Says Tweedle-dee Dum to Tweedle-dee Dee

Oz book

Characters 

Cowardly lion
 L. Frank Baum was born in New York in 1856. He began his career at the age of 25 by writing for musical theater; he was also an actor. Baum eventually turned to journalism, and moved to Chicago in 1891, writing for the "Evening Post." To earn extra money, he also sold porcelain and china; you will see evidence of that in the stories he tells .

   Adventures in Phunniland and Tales from Mother Goose were his first two childrens books published in 1897 This collection of short stories, with an appearance of a little farm girl named Dorothy were a success and 
driven by the impetus of these works, and now in his early forties, Baum decided to earn his living as a writer. Together with artist William Wallace Denslow he produced Father Goose: His Book in 1899 and in so doing created a publishing sensation which sold nearly 60,000 copies. To follow this book up he published The Wonderful Wizard of Oz which was a huge success with the public and critics alike.

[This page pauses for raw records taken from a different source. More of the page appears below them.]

(** ** More vocabulary: sessions, requests and classes of errors *)

(** The two client objects differ at most in the access token. *)
Definition same_session (c c' : Client) : Prop :=
  company_prefix c' = company_prefix c /\ client_id c' = client_id c
  /\ client_secret c' = client_secret c /\ refresh_token c' = refresh_token c
  /\ realm_id c' = realm_id c.

(** The request [_query_direct] sends first for a query. *)
Definition query_request (c : Client) (query_string : string) : Request :=
  {| method := "GET";
     url := BASE_URL ++ "/" ++ fmt (realm_id c) ++ "/query?query="
            ++ Str.quote query_string ++ "&minorversion=75";
     headers := [("Authorization", QuickBooksClient.bearer c);
                 ("Accept", "application/json")];
     params := None;
     json_body := None |}.

(** A call that does not write: a GET request or a token refresh. *)
Definition is_get (ev : Event) : Prop :=
  match ev with Sent r => method r = "GET" | TokenRefresh _ _ _ => True end.

(** The state after [r] was sent. *)
Definition sent (r : Request) (s : State) : State :=
  {| self := self s; world := record_event (Sent r) (world s) |}.

(** An error status other than 401. *)
Definition failed (r : Response) : Prop :=
  400 <= status_code r < 600 /\ status_code r <> 401.

(** The exceptions the interpreter raises for an operation on a value of
    the wrong shape. *)
Definition interpreter_error (e : exn) : bool :=
  match e with
  | KeyError _ | IndexError _ | TypeError _ | AttributeError _
  | OverflowError _ | ValueError _ => true
  | _ => false
  end.

(** An expression that raises nothing but errors of the interpreter. *)
Definition plain {A : Type} (r : res A) : Prop :=
  forall e, r = Raise e -> interpreter_error e = true.

(** A plain [Exception] whose text starts with "QuickBooks API ". *)
Definition api_error (e : exn) : Prop :=
  exists m, e = Exception_ m /\ prefix "QuickBooks API " m = true.


(** The response lists the entities [l] of the kind [kind]. *)
Definition lists (kind : string) (response : json) (l : list json) : Prop :=
  QuickBooksClient.has_entities kind response = Ok true
  /\ QuickBooksClient.entities kind response = Ok (JList l).

(** The query for an item by its exact name, and the one for the billable
    items whose name contains it. *)
Definition exact_item_query (mapped_name : string) : string :=
  "SELECT Id, Type FROM Item WHERE Name = '" ++ mapped_name ++ "'".

Definition similar_item_query (mapped_name : string) : string :=
  "SELECT Id, Name, Type FROM Item WHERE Type IN "
  ++ "('Service', 'Inventory', 'NonInventory') "
  ++ "AND Name LIKE '%" ++ mapped_name ++ "%'".

Definition all_items_query : string :=
  "SELECT Name, Type FROM Item WHERE Type IN "
  ++ "('Service', 'Inventory', 'NonInventory')".

Definition customer_query (customer_name : string) : string :=
  "SELECT Id FROM Customer WHERE DisplayName = '" ++ customer_name ++ "'".

(** ** More vocabulary: the pool, tables and normalized transactions *)

(** The pool holds a client for [company]. *)
Definition known (ps : PoolState) (company : string) : Prop :=
  In company (map fst (clients (pool ps))).

(** The companies a call of [MultiTenantQB.get_ar_aging] goes through. *)
Definition requested (companies_arg : option (list string)) (ps : PoolState)
  : list string :=
  match companies_arg with
  | Some (c :: t) => c :: t
  | _ => companies (pool ps)
  end.

(** The four credentials of [company] are set in the environment. *)
Definition configured (env : Env) (company : string) : bool :=
  QuickBooksClient.credentials_set (resolved env company).

Definition is_text (j : json) : Prop := exists s, j = JStr s.

(** A row of a table whose cells after the first are text. *)
Definition money_row (row : list json) : Prop := Forall is_text (tl row).

(** The keys of a normalized transaction of any kind, and of a line item. *)
Definition base_keys : list string :=
  [ "id"; "type"; "date"; "amount"; "memo"; "entity_name"; "entity_id";
    "payment_type"; "doc_number"; "private_note"; "sync_token"; "meta_data";
    "line_items"; "account_id"; "account_name" ].

Definition line_keys : list string :=
  [ "amount"; "description"; "account_id"; "account_name"; "detail_type";
    "line_num" ].

Definition line_item (j : json) : Prop :=
  exists l, j = JDict l /\ map fst l = line_keys.

(** ** More vocabulary: the transactions of a period *)

(** The query [get_transactions] sends for one kind of transaction. *)
Definition transactions_query (start_date end_date txn_type : string) : string :=
  nl ++ QuickBooksClient.spaces 20 ++ "SELECT * FROM " ++ txn_type ++ " " ++ nl
  ++ QuickBooksClient.spaces 20 ++ "WHERE TxnDate >= '" ++ start_date ++ "' " ++ nl
  ++ QuickBooksClient.spaces 20 ++ "AND TxnDate <= '" ++ end_date ++ "'" ++ nl
  ++ QuickBooksClient.spaces 16.

(** A line item of the transaction is on the reimbursable account. *)
Definition on_reimbursable_account (t : json) : bool :=
  match QuickBooksClient.has_matching_account t with
  | Ok true => true
  | _ => false
  end.

(** The filtered list holds the transactions of the full list that are on
    the reimbursable account, in their order. *)
Definition filter_kept (f : QuickBooksClient.Frame) : Prop :=
  QuickBooksClient.filtered_transactions f
  = filter on_reimbursable_account (QuickBooksClient.all_transactions f).

(** A step that makes no call and leaves the client as it is. *)
Definition quiet (f f' : QuickBooksClient.Frame) : Prop :=
  self (QuickBooksClient.base f') = self (QuickBooksClient.base f)
  /\ trace (world (QuickBooksClient.base f'))
     = trace (world (QuickBooksClient.base f))
  /\ (filter_kept f -> filter_kept f').

(** A computation all of whose runs are quiet. *)
Definition silent {A : Type} (m : M QuickBooksClient.Frame A) : Prop :=
  forall f, quiet f (snd (m f)).

(** The calls made between two states are reads, the first of them the
    request [r]. *)
Definition reads_from (r : Request) (s s' : State) : Prop :=
  same_session (self s) (self s')
  /\ exists evs, trace (world s') = (trace (world s) ++ Sent r :: evs)%list
                 /\ Forall is_get evs.

(** ** More vocabulary: reads and writes *)

(** The calls made between two states are reads. *)
Definition reads (s s' : State) : Prop :=
  same_session (self s) (self s')
  /\ exists evs, trace (world s') = (trace (world s) ++ evs)%list
                 /\ Forall is_get evs.



(** A token refresh, or a request with the method [verb] to [endpoint] of
    the company [realm]. *)
Definition call_to (verb endpoint : string) (realm : option string)
    (ev : Event) : Prop :=
  match ev with
  | Sent r => method r = verb
              /\ url r = BASE_URL ++ "/" ++ fmt realm ++ "/" ++ endpoint
  | TokenRefresh _ _ _ => True
  end.

(** Every run of [m] keeps the session and makes only calls that satisfy
    [P] for the company of the client. *)
Definition within {A : Type} (P : option string -> Event -> Prop)
    (m : M State A) : Prop :=
  forall s,
    same_session (self s) (self (snd (m s)))
    /\ exists evs, trace (world (snd (m s))) = (trace (world s) ++ evs)%list
                   /\ Forall (P (realm_id (self s))) evs.

(** A read, or a POST to the invoice endpoint of the company. *)
Definition read_or_invoice (realm : option string) (ev : Event) : Prop :=
  is_get ev \/ call_to "POST" "invoice" realm ev.

End Spec.

(** ** The aging report, in the words of the specification

    The rows of a raw report with text in every cell, and the table the
    formatter is to produce from them. *)

Module Aging.

(** A cell of [ColData]: its [value], when the key is there. *)
Definition Cell := option string.

(** A row of [Rows.Row]: the keys [type] and [group], the cells of
    [ColData] and the cells of [Summary.ColData], each when it is there. *)
Record Row := {
  row_type : option string;
  row_group : option string;
  col_data : option (list Cell);
  summary : option (list Cell)
}.

Definition encode_cell (c : Cell) : json :=
  JDict (match c with Some v => [("value", JStr v)] | None => [] end).

Definition encode_row (r : Row) : json :=
  JDict
    ((match col_data r with
      | Some l => [("ColData", JList (map encode_cell l))]
      | None => []
      end)
     ++ (match row_type r with Some t => [("type", JStr t)] | None => [] end)
     ++ (match row_group r with Some g => [("group", JStr g)] | None => [] end)
     ++ (match summary r with
         | Some l => [("Summary", JDict [("ColData", JList (map encode_cell l))])]
         | None => []
         end))%list.

(** The payload of a report with the rows [rows]. *)
Definition encode (rows : list Row) : json :=
  JDict [("Header", JDict [("ReportName", JStr "AgedReceivables")]);
         ("Rows", JDict [("Row", JList (map encode_row rows))])].

(** A money value as a currency string: dollar sign, thousands separators
    and two decimals; a text that is not a number is left as it is. *)
Definition money (v : string) : string :=
  match Float.of_string (Str.remove_char "," (Str.remove_char "$" v)) with
  | Some amount => "$" ++ Float.format_2f amount
  | None => v
  end.

Definition value_or (default : string) (c : Cell) : string :=
  match c with Some v => v | None => default end.

(** A data row: the name as it is, then the money columns, an empty one
    counted as 0.00. *)
Definition data_cells (cells : list Cell) : list json :=
  match cells with
  | [] => []
  | name :: amounts =>
      JStr (value_or "" name)
      :: map (fun c => let v := value_or "" c in
                       JStr (money (if String.eqb v "" then "0.00" else v)))
             amounts
  end.

Definition is_section (r : Row) : bool :=
  match row_type r with Some t => String.eqb t "Section" | None => false end.

Definition is_grand_total (r : Row) : bool :=
  is_section r
  && match row_group r with Some g => String.eqb g "GrandTotal" | None => false end.

(** The rows that are shown as data: those with cells that are not
    sections. *)
Definition is_data (r : Row) : bool :=
  match col_data r with
  | Some (_ :: _) => negb (is_section r)
  | _ => false
  end.

Definition data_row (r : Row) : list json :=
  data_cells (match col_data r with Some l => l | None => [] end).

(** The totals row: the summary of the first grand-total section without
    its first column, labelled TOTAL. *)
Definition total_rows (rows : list Row) : list (list json) :=
  match find is_grand_total rows with
  | Some r =>
      [JStr "TOTAL"
       :: map (fun c => JStr (money (value_or "0.00" c)))
              (tl (match summary r with Some l => l | None => [] end))]
  | None => []
  end.

Definition table (rows : list Row) : list (list json) :=
  (MultiTenantQB.headers :: map data_row (filter is_data rows)
   ++ total_rows rows)%list.

Definition cells (l : list string) : option (list Cell) := Some (map Some l).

  In 1910, Baum and his family moved to Hollywood, California. He founded the Oz Film Manufacturing Company and began making films based on the Oz books. The problem was that back in the early years of the century, nobody had really started making films for children. Baum found it difficult to market the films, and they were not financially successful. 


  Baum's financial affairs had become increasingly entangled, and by 1910 the situation was so serious that he assigned all rights to his Bobbs-Merrill books to a group of creditors. In 1911 Baum was declared bankrupt. 

    Baum continued to publish an Oz book once a year, with a whole generation of American children growing up with the tradition of an adventure in that far away land every Christmas. In February 1918 Baum entered the hospital, writing to his publishers that he had "finished the second Oz book - beyond The Tin Woodman of Oz - which will give you a manuscript for 1919 and 1920. Also there is material for another book, so in case anything happens to me the Baum books can be issued until and including 1921." Baum survived his hospital operation but spent his last year bedridden, dying nine days before his 63rd birthday in 1919.
   People over the years have developed stories,comic strips,ideas from Baum's classic story. the Wiz a stage musical and Wizard of Id comic strip are just two.The group Toto who had great musical success in the eighties was named after Dorothy's pooch.


 


The Wiz

  The Wiz a retelling of Baum's, Wizard Of Oz  in the context of African american culture. The story was written by William F Brown. While it was a successful stage show musical. I think a lot of people will remember the screen version starring Michael Jackson as the Scarecrow and Diana Ross as Dorothy.


Wizard of Id comic strip 
  The title is a play on Wizard of Oz, combined with the Freudian psychological term Id, which represents the instinctive and primal part of the human psyche.It first appeared in 1964 created by American cartoonists Brant Parker and Johnny Hart.